[[ Material shown open ]]

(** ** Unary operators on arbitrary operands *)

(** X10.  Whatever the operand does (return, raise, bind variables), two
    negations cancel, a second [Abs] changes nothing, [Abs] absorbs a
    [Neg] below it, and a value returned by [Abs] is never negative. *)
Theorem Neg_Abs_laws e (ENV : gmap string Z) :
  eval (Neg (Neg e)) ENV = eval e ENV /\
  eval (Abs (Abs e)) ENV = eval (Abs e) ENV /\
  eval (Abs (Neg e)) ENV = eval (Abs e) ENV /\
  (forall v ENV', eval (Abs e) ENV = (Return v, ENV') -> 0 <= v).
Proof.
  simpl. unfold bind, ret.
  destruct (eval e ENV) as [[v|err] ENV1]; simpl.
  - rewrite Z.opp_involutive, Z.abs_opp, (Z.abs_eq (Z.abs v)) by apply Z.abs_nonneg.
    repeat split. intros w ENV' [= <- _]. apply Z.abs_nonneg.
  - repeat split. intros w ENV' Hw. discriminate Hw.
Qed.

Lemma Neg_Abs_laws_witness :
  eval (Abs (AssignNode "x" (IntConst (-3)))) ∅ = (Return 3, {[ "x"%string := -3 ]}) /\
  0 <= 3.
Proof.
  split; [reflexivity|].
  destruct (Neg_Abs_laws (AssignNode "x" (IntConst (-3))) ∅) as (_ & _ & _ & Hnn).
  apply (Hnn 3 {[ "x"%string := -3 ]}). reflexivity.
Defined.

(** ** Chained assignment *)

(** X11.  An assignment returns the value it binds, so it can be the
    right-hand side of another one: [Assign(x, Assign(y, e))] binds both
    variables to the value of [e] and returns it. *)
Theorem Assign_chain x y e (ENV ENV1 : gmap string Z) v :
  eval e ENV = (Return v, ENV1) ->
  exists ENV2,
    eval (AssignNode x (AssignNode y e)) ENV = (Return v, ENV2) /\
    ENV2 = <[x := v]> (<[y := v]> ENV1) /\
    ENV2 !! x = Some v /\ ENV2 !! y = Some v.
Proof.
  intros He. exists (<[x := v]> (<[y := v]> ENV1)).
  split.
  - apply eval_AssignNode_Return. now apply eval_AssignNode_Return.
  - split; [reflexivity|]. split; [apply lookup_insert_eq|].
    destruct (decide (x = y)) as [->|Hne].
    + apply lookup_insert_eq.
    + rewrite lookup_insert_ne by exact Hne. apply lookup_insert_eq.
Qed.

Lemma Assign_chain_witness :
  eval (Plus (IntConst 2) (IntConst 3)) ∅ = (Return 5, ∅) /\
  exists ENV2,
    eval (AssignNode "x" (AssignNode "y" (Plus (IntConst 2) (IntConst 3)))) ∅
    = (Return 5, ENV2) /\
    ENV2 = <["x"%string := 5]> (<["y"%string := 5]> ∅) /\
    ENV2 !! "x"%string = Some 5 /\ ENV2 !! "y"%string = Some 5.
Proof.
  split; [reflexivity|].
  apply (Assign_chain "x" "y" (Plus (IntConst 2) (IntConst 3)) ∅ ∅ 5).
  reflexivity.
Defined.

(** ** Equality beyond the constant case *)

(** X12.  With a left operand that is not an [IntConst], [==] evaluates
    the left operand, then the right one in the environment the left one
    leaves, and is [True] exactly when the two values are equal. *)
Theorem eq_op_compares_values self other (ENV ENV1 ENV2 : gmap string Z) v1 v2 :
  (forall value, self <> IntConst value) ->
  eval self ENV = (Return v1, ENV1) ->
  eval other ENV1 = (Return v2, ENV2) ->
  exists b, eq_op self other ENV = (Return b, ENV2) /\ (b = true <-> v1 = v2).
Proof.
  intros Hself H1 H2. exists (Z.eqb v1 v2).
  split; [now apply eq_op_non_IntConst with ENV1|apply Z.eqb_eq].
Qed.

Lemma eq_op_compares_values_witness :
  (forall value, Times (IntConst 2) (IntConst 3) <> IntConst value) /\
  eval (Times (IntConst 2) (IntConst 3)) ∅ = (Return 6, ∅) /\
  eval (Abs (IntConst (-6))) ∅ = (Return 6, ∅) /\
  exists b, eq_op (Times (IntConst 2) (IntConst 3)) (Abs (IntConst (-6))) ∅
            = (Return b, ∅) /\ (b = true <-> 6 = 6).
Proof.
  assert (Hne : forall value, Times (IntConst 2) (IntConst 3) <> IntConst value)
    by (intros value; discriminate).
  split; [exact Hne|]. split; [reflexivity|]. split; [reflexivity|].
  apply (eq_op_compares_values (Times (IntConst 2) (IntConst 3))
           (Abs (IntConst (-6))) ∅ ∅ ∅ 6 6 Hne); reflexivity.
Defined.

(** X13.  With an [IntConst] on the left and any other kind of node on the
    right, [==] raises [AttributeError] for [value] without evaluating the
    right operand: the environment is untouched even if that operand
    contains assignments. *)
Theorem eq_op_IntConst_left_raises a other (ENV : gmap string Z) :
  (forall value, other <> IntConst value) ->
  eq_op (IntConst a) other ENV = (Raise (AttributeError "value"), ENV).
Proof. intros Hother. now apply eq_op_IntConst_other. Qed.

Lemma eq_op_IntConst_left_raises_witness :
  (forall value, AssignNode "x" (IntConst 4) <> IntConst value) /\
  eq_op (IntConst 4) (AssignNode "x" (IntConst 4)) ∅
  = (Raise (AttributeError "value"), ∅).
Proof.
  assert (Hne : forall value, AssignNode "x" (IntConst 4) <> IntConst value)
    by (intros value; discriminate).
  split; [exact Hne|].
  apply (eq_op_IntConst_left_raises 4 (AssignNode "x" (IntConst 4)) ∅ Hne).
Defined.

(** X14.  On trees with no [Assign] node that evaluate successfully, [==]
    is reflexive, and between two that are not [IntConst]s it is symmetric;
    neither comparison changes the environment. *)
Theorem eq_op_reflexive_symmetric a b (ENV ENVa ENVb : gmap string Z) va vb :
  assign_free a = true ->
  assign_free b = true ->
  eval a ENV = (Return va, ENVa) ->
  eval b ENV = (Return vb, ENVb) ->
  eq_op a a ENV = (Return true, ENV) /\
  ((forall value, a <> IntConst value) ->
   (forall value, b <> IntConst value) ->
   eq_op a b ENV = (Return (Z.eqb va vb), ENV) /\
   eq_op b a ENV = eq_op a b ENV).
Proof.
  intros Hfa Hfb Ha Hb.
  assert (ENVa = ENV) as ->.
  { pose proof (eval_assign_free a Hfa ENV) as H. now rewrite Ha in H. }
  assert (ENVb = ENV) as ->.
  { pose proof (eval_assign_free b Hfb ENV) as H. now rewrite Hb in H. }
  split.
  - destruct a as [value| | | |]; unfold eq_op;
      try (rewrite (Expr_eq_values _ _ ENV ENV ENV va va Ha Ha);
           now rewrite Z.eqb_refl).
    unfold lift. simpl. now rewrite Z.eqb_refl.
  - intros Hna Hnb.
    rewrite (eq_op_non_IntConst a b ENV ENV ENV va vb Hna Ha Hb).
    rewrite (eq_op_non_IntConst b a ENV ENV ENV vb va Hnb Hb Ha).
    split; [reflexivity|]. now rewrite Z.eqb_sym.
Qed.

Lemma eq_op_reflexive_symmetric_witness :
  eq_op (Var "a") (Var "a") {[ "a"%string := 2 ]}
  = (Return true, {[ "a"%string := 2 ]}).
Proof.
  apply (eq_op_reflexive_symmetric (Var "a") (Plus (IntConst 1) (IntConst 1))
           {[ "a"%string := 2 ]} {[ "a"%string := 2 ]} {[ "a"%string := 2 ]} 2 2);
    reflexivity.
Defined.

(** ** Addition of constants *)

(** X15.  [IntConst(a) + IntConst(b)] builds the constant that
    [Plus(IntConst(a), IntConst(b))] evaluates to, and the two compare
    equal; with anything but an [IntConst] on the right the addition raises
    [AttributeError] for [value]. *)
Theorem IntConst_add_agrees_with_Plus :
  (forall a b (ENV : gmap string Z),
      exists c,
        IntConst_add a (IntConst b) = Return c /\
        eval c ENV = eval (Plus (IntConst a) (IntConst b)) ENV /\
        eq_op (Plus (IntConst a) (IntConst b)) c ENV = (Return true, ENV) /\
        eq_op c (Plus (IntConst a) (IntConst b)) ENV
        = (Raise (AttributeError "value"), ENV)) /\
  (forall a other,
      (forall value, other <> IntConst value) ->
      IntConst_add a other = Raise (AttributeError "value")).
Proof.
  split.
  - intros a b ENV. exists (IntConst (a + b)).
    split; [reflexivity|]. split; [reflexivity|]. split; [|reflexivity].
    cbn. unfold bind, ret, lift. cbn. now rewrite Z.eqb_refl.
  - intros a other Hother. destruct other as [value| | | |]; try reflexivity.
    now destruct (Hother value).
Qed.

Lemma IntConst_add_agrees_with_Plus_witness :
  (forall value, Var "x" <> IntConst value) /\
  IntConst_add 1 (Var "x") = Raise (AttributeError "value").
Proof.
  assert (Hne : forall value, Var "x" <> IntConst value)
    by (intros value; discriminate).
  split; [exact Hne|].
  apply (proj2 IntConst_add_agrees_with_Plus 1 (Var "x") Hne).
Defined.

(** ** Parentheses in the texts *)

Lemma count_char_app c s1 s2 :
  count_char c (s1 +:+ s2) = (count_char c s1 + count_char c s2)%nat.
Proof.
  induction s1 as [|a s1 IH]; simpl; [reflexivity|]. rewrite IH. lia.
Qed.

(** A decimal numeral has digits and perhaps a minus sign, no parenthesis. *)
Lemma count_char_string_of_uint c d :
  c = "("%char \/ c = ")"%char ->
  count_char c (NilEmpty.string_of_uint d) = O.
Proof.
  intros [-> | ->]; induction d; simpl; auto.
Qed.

[[ Material shown closed ]]
[[ Material shown open ]]

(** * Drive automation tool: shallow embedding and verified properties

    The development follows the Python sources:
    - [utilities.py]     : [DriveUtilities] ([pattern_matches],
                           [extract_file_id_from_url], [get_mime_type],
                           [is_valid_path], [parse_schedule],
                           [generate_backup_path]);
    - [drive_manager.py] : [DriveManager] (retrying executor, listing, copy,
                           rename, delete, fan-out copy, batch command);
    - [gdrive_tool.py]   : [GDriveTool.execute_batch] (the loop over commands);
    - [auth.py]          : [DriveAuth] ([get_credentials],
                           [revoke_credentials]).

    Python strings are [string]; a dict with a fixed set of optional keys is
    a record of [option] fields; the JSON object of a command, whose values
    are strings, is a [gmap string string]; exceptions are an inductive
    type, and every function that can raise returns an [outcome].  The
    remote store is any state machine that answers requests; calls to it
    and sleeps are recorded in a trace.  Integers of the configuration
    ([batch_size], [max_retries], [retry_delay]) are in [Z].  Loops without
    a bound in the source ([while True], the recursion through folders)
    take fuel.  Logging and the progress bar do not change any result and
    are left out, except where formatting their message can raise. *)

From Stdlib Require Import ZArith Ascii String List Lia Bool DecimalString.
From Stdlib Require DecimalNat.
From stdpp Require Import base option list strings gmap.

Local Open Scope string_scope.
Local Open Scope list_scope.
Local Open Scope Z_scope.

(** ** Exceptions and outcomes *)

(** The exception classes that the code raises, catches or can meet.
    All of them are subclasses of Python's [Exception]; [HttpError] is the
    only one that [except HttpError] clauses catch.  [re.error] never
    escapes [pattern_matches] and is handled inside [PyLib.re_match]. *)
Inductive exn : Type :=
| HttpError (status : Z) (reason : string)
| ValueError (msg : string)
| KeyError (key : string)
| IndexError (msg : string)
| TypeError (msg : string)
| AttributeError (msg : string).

[[ Material shown closed ]]

▸ Instructions for the task: Look above for the line holding "(reason : string)". Print it and every line after it, exactly, through the line holding "(msg : string).".

▸ Reply:
| HttpError (status : Z) (reason : string)
| ValueError (msg : string)
| KeyError (key : string)
| IndexError (msg : string)
| TypeError (msg : string)
| AttributeError (msg : string).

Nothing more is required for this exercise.